» Description of the task: Below is a block of entries; repeat exactly the lines starting at the line that contains "match handle_event env event s with" and ending at the line that contains "secret env = None", both included.

» Exercise input:
━━━━━━━━
(** A store whose order ORD1 awaits payment. *)
Definition pending_store : Sys := store (order_with "Pending" [placed; confirmed]).

(** A store whose order ORD1 is already paid. *)
Definition settled_store : Sys := store (order_with "Completed" [placed; confirmed]).

(** A store whose order ORD1 awaits payment and whose timeline has a
    current entry under another title. *)
Definition awaiting_store : Sys := store (order_with "Pending" [awaiting]).

Definition charge_request : Request := signed_request (charge_body "ORD1").

(** The handler with the fixture collaborators. *)
Definition run : Env → Request → Sys → Sys * Outcome :=
  POST digest JSON_parse cast_orderId.

(** The timeline stored for the document at position [doc]. *)
Definition timeline_at (s : Sys) (doc : nat) : option (list TimelineEntry.t) :=
  Order.timeline <$> orders (world s) !! doc.

(** As [env], with an empty secret. *)
Definition env_unconfigured : Env :=
  {| secret := Some "";
     connectDB_ok := true; order_findOne_ok := true; order_save_ok := true;
     notification_ok := true; cart_findOne_ok := true; cart_save_ok := true;
     now := 1700000000000 |}.

(** As [env], but the database cannot be reached. *)
Definition env_db_down : Env :=
  {| secret := Some "s3cret";
     connectDB_ok := false; order_findOne_ok := true; order_save_ok := true;
     notification_ok := true; cart_findOne_ok := true; cart_save_ok := true;
     now := 1700000000000 |}.

(** As [env], but orders cannot be saved. *)
Definition env_save_down : Env :=
  {| secret := Some "s3cret";
     connectDB_ok := true; order_findOne_ok := true; order_save_ok := false;
     notification_ok := true; cart_findOne_ok := true; cart_save_ok := true;
     now := 1700000000000 |}.

(** The charge request, signed under the empty key. *)
Definition request_signed_with_empty_key : Request :=
  {| body := charge_body "ORD1"; signature := Some (digest "" (charge_body "ORD1")) |}.

(** A store without orders. *)
Definition empty_store : Sys :=
  {| world := {| orders := []; carts := [cart]; outbox := [] |}; calls := [] |}.

(** An order id given as a document, [{"_id":"ORD1","toString":null}]: it
    has no string conversion. *)
Definition document_id : JsVal := JObj [("_id", JStr "ORD1"); ("toString", JNull)].

(** The charge event whose [metadata.orderId] is that document. *)
Definition document_body : string :=
  "{" +:+ quoted "event" +:+ ":" +:+ quoted "charge.success" +:+ ","
      +:+ quoted "data" +:+ ":{" +:+ quoted "status" +:+ ":" +:+ quoted "success" +:+ ","
      +:+ quoted "reference" +:+ ":" +:+ quoted "TXN1" +:+ ","
      +:+ quoted "metadata" +:+ ":{" +:+ quoted "orderId" +:+ ":{"
      +:+ quoted "_id" +:+ ":" +:+ quoted "ORD1" +:+ ","
      +:+ quoted "toString" +:+ ":null}}}}".

Definition document_event : JsVal :=
  JObj [("event", JStr "charge.success");
        ("data", JObj [("status", JStr "success");
                       ("reference", JStr "TXN1");
                       ("metadata", JObj [("orderId", document_id)])])].

Definition document_request : Request := signed_request document_body.

(** [JSON_parse], extended to [document_body]. *)
Definition JSON_parse_document (text : string) : option JsVal :=
  if String.eqb text document_body then Some document_event else JSON_parse text.

(** A cast that, as Mongoose's string cast does for documents, takes the
    [_id] of a value that has a string one, and rejects the rest. *)
Definition cast_document (v : JsVal) : option string :=
  match member v "_id" with
  | JStr id => Some id
  | _ => None
  end.

(** The handler with these collaborators. *)
Definition run_document : Env → Request → Sys → Sys * Outcome :=
  POST digest JSON_parse_document cast_document.

(** A store whose order ORD1 awaits payment and whose timeline has two
    entries titled 'Order Confirmed'. *)
Definition twice_confirmed_store : Sys :=
  store (order_with "Pending" [confirmed; confirmed]).

End Fixture.

(** ** Running the handler *)

(** Unfolds the statement monad and the collaborator calls, leaving the
    tests on the environment and on the data in place. *)
Ltac mrun :=
  cbv beta iota zeta delta
    [mbind mret M_bind M_ret bind ret return_ throw try_catch call get_world
     put_world guarded prop interpolate negb handle_event process_charge connectDB
     Order_findOne Order_save sendNotificationToUser Cart_findOne Cart_save
     on_error parse];
  cbn [world calls orders carts outbox].

(** Splits conjunctions and introduces premises, down to the atoms. *)
Ltac cases_intro :=
  repeat match goal with
         | |- _ ∧ _ => split
         | |- _ → _ => intros ?
         | |- ∀ _, _ => intros ?
         end.

(** Membership in a list given by its elements. *)
Ltac listed :=
  solve [repeat first [apply list_elem_of_here | apply list_elem_of_further]].

Section Properties.

Variable hmac_sha256_hex : string → string → string.
Variable JSON_parse : string → option JsVal.
Variable cast_orderId : JsVal → option string.

Abbreviation POST := (POST hmac_sha256_hex JSON_parse cast_orderId).
Abbreviation handler := (handler hmac_sha256_hex JSON_parse cast_orderId).
Abbreviation handle_event := (handle_event cast_orderId).
Abbreviation process_charge := (process_charge cast_orderId).
Abbreviation correctly_signed := (correctly_signed hmac_sha256_hex).
Abbreviation delivers := (delivers hmac_sha256_hex JSON_parse).
Abbreviation finds := (finds cast_orderId).
Abbreviation filter_key := (filter_key cast_orderId).

(** *** Values *)

Lemma strict_eq_str_true v lit : strict_eq_str v lit = true ↔ v = JStr lit.
Proof.
  destruct v; simpl; try (split; [discriminate|congruence]).
  rewrite String.eqb_eq. split; congruence.
Qed.

Lemma strict_eq_str_false v lit : strict_eq_str v lit = false ↔ v ≠ JStr lit.
Proof.
  rewrite <- strict_eq_str_true. by destruct (strict_eq_str v lit).
Qed.

Lemma member_defined v k : member v k ≠ JUndefined → nullish v = false.
Proof. destruct v; simpl; congruence. Qed.

Lemma prop_bind {B} v k (f : JsVal → M B) :
  nullish v = false → (prop v k ≫= f) = f (member v k).
Proof. intros H. unfold prop. by rewrite H. Qed.

Lemma prop_bind_nullish {B} v k (f : JsVal → M B) :
  nullish v = true → (prop v k ≫= f) = throw.
Proof. intros H. unfold prop. by rewrite H. Qed.

Lemma charge_success_shape event :
  charge_success event → nullish event = false ∧ nullish (event_data event) = false.
Proof.
  intros [Hk Hs]. split.
  - apply (member_defined _ "event"). unfold event_kind in Hk. congruence.
  - apply (member_defined _ "status"). unfold event_status in Hs. congruence.
Qed.

(** *** Authentication and decoding *)

Lemma handler_signed env req :
  correctly_signed env req →
  handler env req =
  (event ← parse JSON_parse (body req) ;
   handle_event env event ;;
   return_ ok_response).
Proof.
  intros (k & Hk & Hne & Hsig). unfold handler. rewrite Hk, Hsig.
  destruct k as [|a k]; [done|].
  by rewrite bool_decide_eq_true_2.
Qed.

Lemma POST_delivered env req event s :
  delivers env req event →
  POST env req s =
  match handle_event env event s with
  | (s', Normal _) => (s', Responded ok_response)
  | (s', Return r) => (s', Responded r)
  | (s', Throw) => (s', Uncaught)
  end.
Proof.
  intros [Hs Hp]. unfold POST. rewrite handler_signed by done.
  unfold parse. rewrite Hp.
  unfold mbind, M_bind, bind, ret, return_.
  by destruct (handle_event env event s) as [s' [[]| |]].
Qed.

Lemma POST_unconfigured env req s :
  secret env = None ∨ secret env = Some "" →
  POST env req s =
  (s, Responded (json [("message", "Server configuration error.")] 500)).
Proof. unfold POST, handler. by intros [-> | ->]. Qed.

(** *** Dispatch on the event *)

Lemma handle_charge_success env event :
  charge_success event →
  handle_event env event =
  try_catch (process_charge env (event_data event) (event_metadata event))
            (on_error (event_metadata event)).
Proof.
  intros Hc. destruct (charge_success_shape _ Hc) as [He Hd]. destruct Hc as [Hk Hs].
  unfold handle_event.
  rewrite prop_bind by done. fold (event_kind event).
  rewrite Hk. cbn [strict_eq_str]. rewrite String.eqb_refl.
  rewrite prop_bind by done. fold (event_data event).
  rewrite !prop_bind by done. fold (event_status event) (event_metadata event).
  rewrite Hs. cbn [strict_eq_str]. by rewrite String.eqb_refl.
Qed.

Lemma handle_other_kind env event :
  nullish event = false → event_kind event ≠ JStr "charge.success" →
  handle_event env event = ret ().
Proof.
  intros He Hk%strict_eq_str_false. unfold handle_event.
  rewrite prop_bind by done. fold (event_kind event). by rewrite Hk.
Qed.

Lemma handle_other_status env event :
  nullish event = false → nullish (event_data event) = false →
  event_status event ≠ JStr "success" →
  handle_event env event = ret ().
Proof.
  intros He Hd Hs%strict_eq_str_false. unfold handle_event.
  rewrite prop_bind by done.
  destruct (strict_eq_str _ "charge.success"); [|done].
  rewrite prop_bind by done. fold (event_data event).
  rewrite !prop_bind by done. fold (event_status event). by rewrite Hs.
Qed.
━━━━━━━━
» Response to the task:
  match handle_event env event s with
  | (s', Normal _) => (s', Responded ok_response)
  | (s', Return r) => (s', Responded r)
  | (s', Throw) => (s', Uncaught)
  end.
Proof.
  intros [Hs Hp]. unfold POST. rewrite handler_signed by done.
  unfold parse. rewrite Hp.
  unfold mbind, M_bind, bind, ret, return_.
  by destruct (handle_event env event s) as [s' [[]| |]].
Qed.

Lemma POST_unconfigured env req s :
  secret env = None ∨ secret env = Some "" →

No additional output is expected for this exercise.